Ser capaz de separar estos dos tipos de partículas en el cinturón de radiación interior significó que el equipo de las sondas Van Allen pudo finalmente obtener una comprensión de cómo estas fluctuaron con el tiempo.

"Hemos sabido por mucho tiempo que existen estos protones realmente enérgicos, que pueden contaminar las mediciones, pero nunca hemos tenido una buena manera de eliminarlos de las mediciones hasta ahora", dijo Seth Claudepierre, un científico dentro de la misión Van Allen en la Aerospace Corporation en California.

"Cuando procesamos cuidadosamente los datos y eliminamos la contaminación, pudimos ver cosas que nunca hemos podido ver antes, estos resultados están cambiando totalmente nuestra forma de pensar sobre el cinturón de radiación", añadió.

Contrariamente a lo que pensaba, que el cinturón exterior es el más cargado, creciendo y encogiéndose dramáticamente en respuesta a la actividad solar, mientras que el cinturón interior tiene una composición relativamente estable, encontraron que el cinturón interior también experimenta algunas fluctuaciones importantes. Se dieron cuenta de que en lugar de estar llenos de electrones de alta energía, el cinturón interno de Van Allen se componía normalmente de protones de alta energía y electrones de baja energía.

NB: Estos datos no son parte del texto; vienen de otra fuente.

(** The body of [for td in soup.find_all("td")]. *)
Definition scan_cell (resume_data : list (pystr * resume_value)) (td : PageElement)
    : outcome (list (pystr * resume_value)) :=
  match tag_find_with_sibling (py "b") td with
  | Some (b, Some next_sibling) =>
      if node_truthy next_sibling then
        let key := remove_char COLON (get_text [] true b) in
        match next_sibling with
        | Str _ s =>
            let value := strip_chars KEY_VALUE_TRIM s in
            match value with
            | [] => Returned resume_data
            | _ => Returned (dict_set key (VText value) resume_data)
            end
        | Tag _ _ _ =>
            (* [next_sibling.strip] is [next_sibling.find("strip")] *)
            match head (tag_find_all (py "strip") next_sibling) with
            | None => Raised NONE_NOT_CALLABLE
            | Some callee =>
                let value := tag_find_all KEY_VALUE_TRIM callee in
                match value with
                | [] => Returned resume_data
                | _ => Returned (dict_set key (VResultSet value) resume_data)
                end
            end
        end
      else Returned resume_data
  | _ => Returned resume_data
  end.

Fixpoint scan_cells (resume_data : list (pystr * resume_value))
    (tds : list PageElement) : outcome (list (pystr * resume_value)) :=
  match tds with
  | [] => Returned resume_data
  | td :: rest =>
      match scan_cell resume_data td with
      | Returned resume_data => scan_cells resume_data rest
      | Raised e => Raised e
      end
  end.

(** The body of [for block in possible_blocks]. *)
Definition scan_block (resume_data : list (pystr * resume_value))
    (block : PageElement) : list (pystr * resume_value) :=
  let text := get_text [SPACE] true block in
  match text with
  | [] => resume_data
  | _ => dict_set (u8 "Информация") (VText text) resume_data
  end.

Section ResumeData.
Context (E : Collaborators).
(** [str(tag)], used when a result set is formatted. *)
Context (tag_repr : PageElement → pystr).

Definition value_str (v : resume_value) : pystr :=
  match v with
  | VText s => s
  | VResultSet tags => py "[" ++ join (py ", ") (map tag_repr tags) ++ py "]"
  end.

(** [extract_resume_data] once [resume_data] and the other pieces are
    collected: the assembly of [md]. *)
Definition resume_md (title : pystr) (resume_data : list (pystr * resume_value))
    (description : pystr) : pystr :=
  let md := py "# " ++ title ++ NL ++ NL in
  let md :=
    match resume_data with
    | [] => md ++ (u8 "_Данные о резюме не найдены._" ++ NL ++ NL)
    | _ =>
        fold_left (λ md kv, md ++ (py "**" ++ kv.1 ++ py ":** " ++ value_str kv.2 ++ NL ++ NL))
          resume_data md
    end in
  let md := md ++ (u8 "## Описание" ++ NL ++ NL) in
  let md := md ++ (match description with
                   | [] => u8 "_Описание не найдено_"
                   | _ => description
                   end) in
  strip md.

Definition extract_resume_data (html : pystr) : outcome pystr :=
  let soup := BeautifulSoup E html (py "html.parser") in
  let title_tag := find (py "h2") soup in
  let title :=
    match title_tag with
    | Some title_tag => get_text [] true title_tag
    | None => u8 "Без названия"
    end in
  match scan_cells [] (find_all (py "td") soup) with
  | Raised e => Raised e
  | Returned resume_data =>
      let desc_tag := find_where (py "div") (matches_id (py "msg_div_msg")) soup in
      let description :=
        match desc_tag with
        | Some desc_tag => get_text NL true desc_tag
        | None => []
        end in
      let resume_data :=
        match resume_data with
        | [] =>
            let possible_blocks :=
              find_all_where (py "div") (matches_class (py "msg_body")) soup in
            fold_left scan_block possible_blocks resume_data
        | _ => resume_data
        end in
      Returned (resume_md title resume_data description)
  end.

End ResumeData.

(** ** Vocabulary of the further properties *)

(** A string that is empty or begins and ends with a character that is
    not whitespace. *)
Definition no_edge_whitespace (s : pystr) : Prop :=
  (∀ c, head s = Some c → isspace c = false)
  ∧ (∀ c, last s = Some c → isspace c = false).

(** The codes of a record, on the page and on every image, are
    supported codes. *)
Definition record_langs_supported (rec : PageRecord) : Prop :=
  Forall (λ c, c ∈ SUPPORTED_CODES) (visible_text_langs rec)
  ∧ Forall (λ i, Forall (λ c, c ∈ SUPPORTED_CODES) (ocr_langs i)) (images rec).

(** The lines [format_page] adds for one page. *)
Definition page_lines (page : PageRecord) : list pystr := format_page [] page.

El equipo examinó los niveles de energía de estos electrones relativistas (definidos como situados en el rango de 0.7 a 1.5 Megaelectron-volts (MeV)) y encontró que durante una tormenta solar reciente, increíblemente poderosa, las partículas de alta energía se movieron desde el exterior para inundar las otras dos zonas internas.

El evento creó efectivamente una nueva correa Van Allen interna, llena de electrones de alta energía: "Encontramos que los electrones ~ 1 MeV fueron transportados a la zona interior después de las dos tormentas geomagnéticas más grandes que las sonda Van Allen haya observado, los eventos de marzo y junio del 2015 ", explicaron los investigadores.

"Como los electrones de ~ 1 MeV no se observaron en los datos de las sondas de Van Allen en la zona interna antes de estos dos eventos, las inyecciones crearon una nueva correa interna que persistió durante al menos año y medio. En contraste, encontramos que los electrones inyectados en la tercera Región decaían en escalas de tiempo mucho más rápidas, aproximadamente decenas de días. Además, no encontramos ninguna evidencia de electrones > 1,5 MeV en la zona interior durante todo el intervalo de tiempo considerado", señala el equipo.

Esto es emocionante porque ahora no necesitaremos naves espaciales con tanta protección contra la radiación, haciéndolas menos voluminosas, pesadas y por ende, más baratas de fabricar y de colocar en el espacio.